══ Dataset ══

(* ===== verification/Pacing.v ===== *)
(** * Paced output of a connection (src/connection.rs, src/server/shard_output.rs)

    The bounded queue of packets held back until their release time, and the
    loop of [drive_connections] that asks the library for packets, groups them
    into batches and sends them.  Times are in nanoseconds. *)

From stdpp Require Import list.
From S2P Require Import Prelude Net TargetUdp Quiche QuicBatch.
Open Scope Z_scope.

Definition MAX_DEFERRED_PACKETS : nat := 64.
Definition MAX_DEFERRED_BYTES : Z := 128 * 1024.
Definition PACING_HORIZON : Z := 1000000.
#[global] Arguments MAX_DEFERRED_PACKETS : simpl never.

(** A [Vec<u8>]: its bytes and its capacity. *)
Record Buffer := { contents : bytes; capacity : Z }.
Definition no_buffer : Buffer := {| contents := []; capacity := 0 |}.

(** The allocator: [Vec::with_capacity(n)] holds at least [n] bytes. *)
Class Allocator := with_capacity : Z -> Z.
Class AllocatorLaws `{Allocator} : Prop := with_capacity_holds : forall n, n <= with_capacity n.

Record DeferredSend := {
  packets : list (Buffer * SendInfo);
  spare : list Buffer;
  deferred_bytes : Z;
  spare_bytes : Z;
}.
Definition deferred_default : DeferredSend := {| packets := []; spare := []; deferred_bytes := 0; spare_bytes := 0 |}.

Definition deadline (d : DeferredSend) : option Z := (fun p => info_at (snd p)) <$> head (packets d).
Definition deferred_len (d : DeferredSend) : nat := length (packets d).

Definition has_capacity (d : DeferredSend) (max_packet_size : Z) : bool :=
  bool_decide (length (packets d) < MAX_DEFERRED_PACKETS)%nat &&
  bool_decide (Z.min (deferred_bytes d + max_packet_size) USIZE_MAX <= MAX_DEFERRED_BYTES).

Definition can_prefetch (d : DeferredSend) : bool :=
  match head (packets d), last (packets d) with
  | Some (_, first), Some (_, final) => bool_decide (info_at final <= info_at first + PACING_HORIZON)
  | _, _ => true
  end.

Section queue.
Context `{Allocator}.

(** The [debug_assert!] on the capacity counts as a panic, as in a debug build. *)
Definition schedule (d : DeferredSend) (packet : bytes) (info : SendInfo) : result Empty_set DeferredSend :=
  if negb (has_capacity d (zlen packet)) then Panic else
  let buffer := default no_buffer (last (spare d)) in
  let spare' := take (length (spare d) - 1) (spare d) in
  spare_bytes' ← usize_sub (spare_bytes d) (capacity buffer);
  let capacity' :=
    if bool_decide (capacity buffer < zlen packet) ||
       bool_decide (capacity buffer > Z.max (Z.min (zlen packet * 2) USIZE_MAX) 2048)
    then with_capacity (zlen packet) else capacity buffer in
  Ok {| packets := packets d ++ [({| contents := packet; capacity := capacity' |}, info)];
        spare := spare'; deferred_bytes := deferred_bytes d + zlen packet; spare_bytes := spare_bytes' |}.

Definition take_if_due (d : DeferredSend) (now_ : Z)
    : result Empty_set (DeferredSend * option (Buffer * SendInfo)) :=
  match packets d with
  | [] => Ok (d, None)
  | packet :: rest =>
      if bool_decide (info_at (snd packet) > now_) then Ok (d, None) else
      b ← usize_sub (deferred_bytes d) (zlen (contents (fst packet)));
      Ok ({| packets := rest; spare := spare d; deferred_bytes := b; spare_bytes := spare_bytes d |}, Some packet)
  end.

═══

**Work required:**
Each line above that has the word "rest" should be copied.

**Your solution:**
  | packet :: rest =>
      Ok ({| packets := rest; spare := spare d; deferred_bytes := b; spare_bytes := spare_bytes d |}, Some packet)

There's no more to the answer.